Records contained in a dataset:

(** The cycle whose loop returns. *)
Lemma run_scraper_loop_returns (batch : list element) (w : world)
    (c0 c1 : Sqlite.connection) (out : list string) :
  initialize_database fault (disk w) = Ok c0 ->
  for_loop fault batch [] c0 = (Ok out, c1) ->
  run_scraper fault smtp (Ok batch) w
  = match out with
    | [] => (Ok tt, mk_world (Sqlite.committed c1) (outbox w)
                      (log w ++ [INFO_no_new_appointments])%list)
    | _ :: _ =>
        match first_failure smtp with
        | None =>
            (Ok tt, mk_world (Sqlite.committed c1)
                      (outbox w ++ [notification out])%list
                      (log w ++ [INFO_email_sent])%list)
        | Some e =>
            (Ok tt, mk_world (Sqlite.committed c1) (outbox w)
                      (log w ++ [ERROR_failed_to_send_email e])%list)
        end
    end.
Proof.
  intros Hi Hl. unfold run_scraper, try_block. rewrite Hi, Hl.
  destruct out as [|a out]; [reflexivity|].
  destruct (first_failure smtp) as [e|] eqn:Hf.
  - rewrite (send_email_refused _ _ _ _ Hf). reflexivity.
  - rewrite (send_email_accepted _ _ _ Hf). reflexivity.
Qed.

(** The cycle with every call answered and every record readable. *)
Lemma run_scraper_answered (batch : list element) (w : world) :
  answers fault -> readable batch ->
  let acc := novel_accepted (Sqlite.keys (disk w)) batch in
  let d := fold_left with_row acc (disk w) in
  run_scraper fault smtp (Ok batch) w
  = match acc with
    | [] => (Ok tt, mk_world d (outbox w)
                      (log w ++ [INFO_no_new_appointments])%list)
    | _ :: _ =>
        match first_failure smtp with
        | None =>
            (Ok tt, mk_world d (outbox w ++ [notification (map entry acc)])%list
                      (log w ++ [INFO_email_sent])%list)
        | Some e =>
            (Ok tt, mk_world d (outbox w)
                      (log w ++ [ERROR_failed_to_send_email e])%list)
        end
    end.
Proof.
  intros Hf Hr acc d.
  pose proof (initialize_database_opens fault (disk w)) as Hi.
  rewrite (answers_opens _ Hf) in Hi.
  destruct (for_loop_returns fault batch Hf Hr [] (Sqlite.mk_connection (disk w) (disk w) 3))
    as (out & c1 & Hl).
  rewrite (run_scraper_loop_returns _ _ _ _ _ Hi Hl).
  destruct (for_loop_ok fault batch _ _ _ _ Hl) as (Hout & Hw & _).
  cbn [Sqlite.working app] in Hout, Hw.
  assert (Hc : Sqlite.committed c1 = d).
  { rewrite (for_loop_clean fault batch _ _ _ _ Hl) by reflexivity. exact Hw. }
  rewrite Hc, Hout. fold acc.
  destruct acc; reflexivity.
Qed.

(** X8.  A cycle in which the database and the server answer and every
    record is readable, with at least one accepted record, ends with the
    rows of the accepted records on file, one message that lists their
    lines in order, and the record of the sending in the log. *)
Theorem cycle_with_news (batch : list element) (w : world) :
  answers fault -> readable batch -> first_failure smtp = None ->
  let acc := novel_accepted (Sqlite.keys (disk w)) batch in
  acc <> [] ->
  run_scraper fault smtp (Ok batch) w
  = (Ok tt,
     mk_world (fold_left with_row acc (disk w))
       (outbox w ++ [notification (map entry acc)])%list
       (log w ++ [INFO_email_sent])%list).
Proof.
  intros Hf Hr Hs acc Hne.
  rewrite (run_scraper_answered _ _ Hf Hr). fold acc. rewrite Hs.
  destruct acc; [contradiction | reflexivity].
Qed.

(** X9.  A cycle in which the database answers, every record is readable
    and no record is both passing and new (an empty batch among them)
    sends nothing, leaves the file as it is, and logs that there is
    nothing new. *)
Theorem cycle_without_news (batch : list element) (w : world) :
  answers fault -> readable batch ->
  novel_accepted (Sqlite.keys (disk w)) batch = [] ->
  run_scraper fault smtp (Ok batch) w
  = (Ok tt,
     mk_world (disk w) (outbox w) (log w ++ [INFO_no_new_appointments])%list).
Proof.
  intros Hf Hr He.
  rewrite (run_scraper_answered _ _ Hf Hr), He. reflexivity.
Qed.

End CycleOutcome.

Lemma cycle_with_news_witness :
  run_scraper Sample.no_fault smtp_accepts
    (Ok [Sample.slot_A; Sample.slot_C; Sample.slot_good]) Sample.fresh_world
  = (Ok tt,
     mk_world
       (with_row (with_row Sqlite.empty Sample.slot_C) Sample.slot_good)
       [notification [entry Sample.slot_C; entry Sample.slot_good]]
       [INFO_email_sent]).
Proof.
  apply (cycle_with_news Sample.no_fault smtp_accepts
           [Sample.slot_A; Sample.slot_C; Sample.slot_good] Sample.fresh_world).
  - intros k. reflexivity.
  - repeat constructor; eexists; vm_compute; reflexivity.
  - reflexivity.
  - vm_compute. discriminate.
Defined.

Lemma cycle_without_news_witness :
  run_scraper Sample.no_fault Sample.smtp_rejects_login
    (Ok [Sample.slot_A; Sample.slot_B]) Sample.fresh_world
  = (Ok tt, mk_world Sqlite.empty [] [INFO_no_new_appointments]).
Proof.
  apply (cycle_without_news Sample.no_fault Sample.smtp_rejects_login
           [Sample.slot_A; Sample.slot_B] Sample.fresh_world).
  - intros k. reflexivity.
  - repeat constructor; eexists; vm_compute; reflexivity.
  - vm_compute. reflexivity.
Defined.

> WHAT TO DO:
The reply should hold only the lines from the top of the records through the line that has "intros Hi Hl.", each one exact.

> RESULT FOR THIS EXERCISE:
(** The cycle whose loop returns. *)
Lemma run_scraper_loop_returns (batch : list element) (w : world)
    (c0 c1 : Sqlite.connection) (out : list string) :
  initialize_database fault (disk w) = Ok c0 ->
  for_loop fault batch [] c0 = (Ok out, c1) ->
  run_scraper fault smtp (Ok batch) w
  = match out with
    | [] => (Ok tt, mk_world (Sqlite.committed c1) (outbox w)
                      (log w ++ [INFO_no_new_appointments])%list)
    | _ :: _ =>
        match first_failure smtp with
        | None =>
            (Ok tt, mk_world (Sqlite.committed c1)
                      (outbox w ++ [notification out])%list
                      (log w ++ [INFO_email_sent])%list)
        | Some e =>
            (Ok tt, mk_world (Sqlite.committed c1) (outbox w)
                      (log w ++ [ERROR_failed_to_send_email e])%list)
        end
    end.
Proof.
  intros Hi Hl. unfold run_scraper, try_block. rewrite Hi, Hl.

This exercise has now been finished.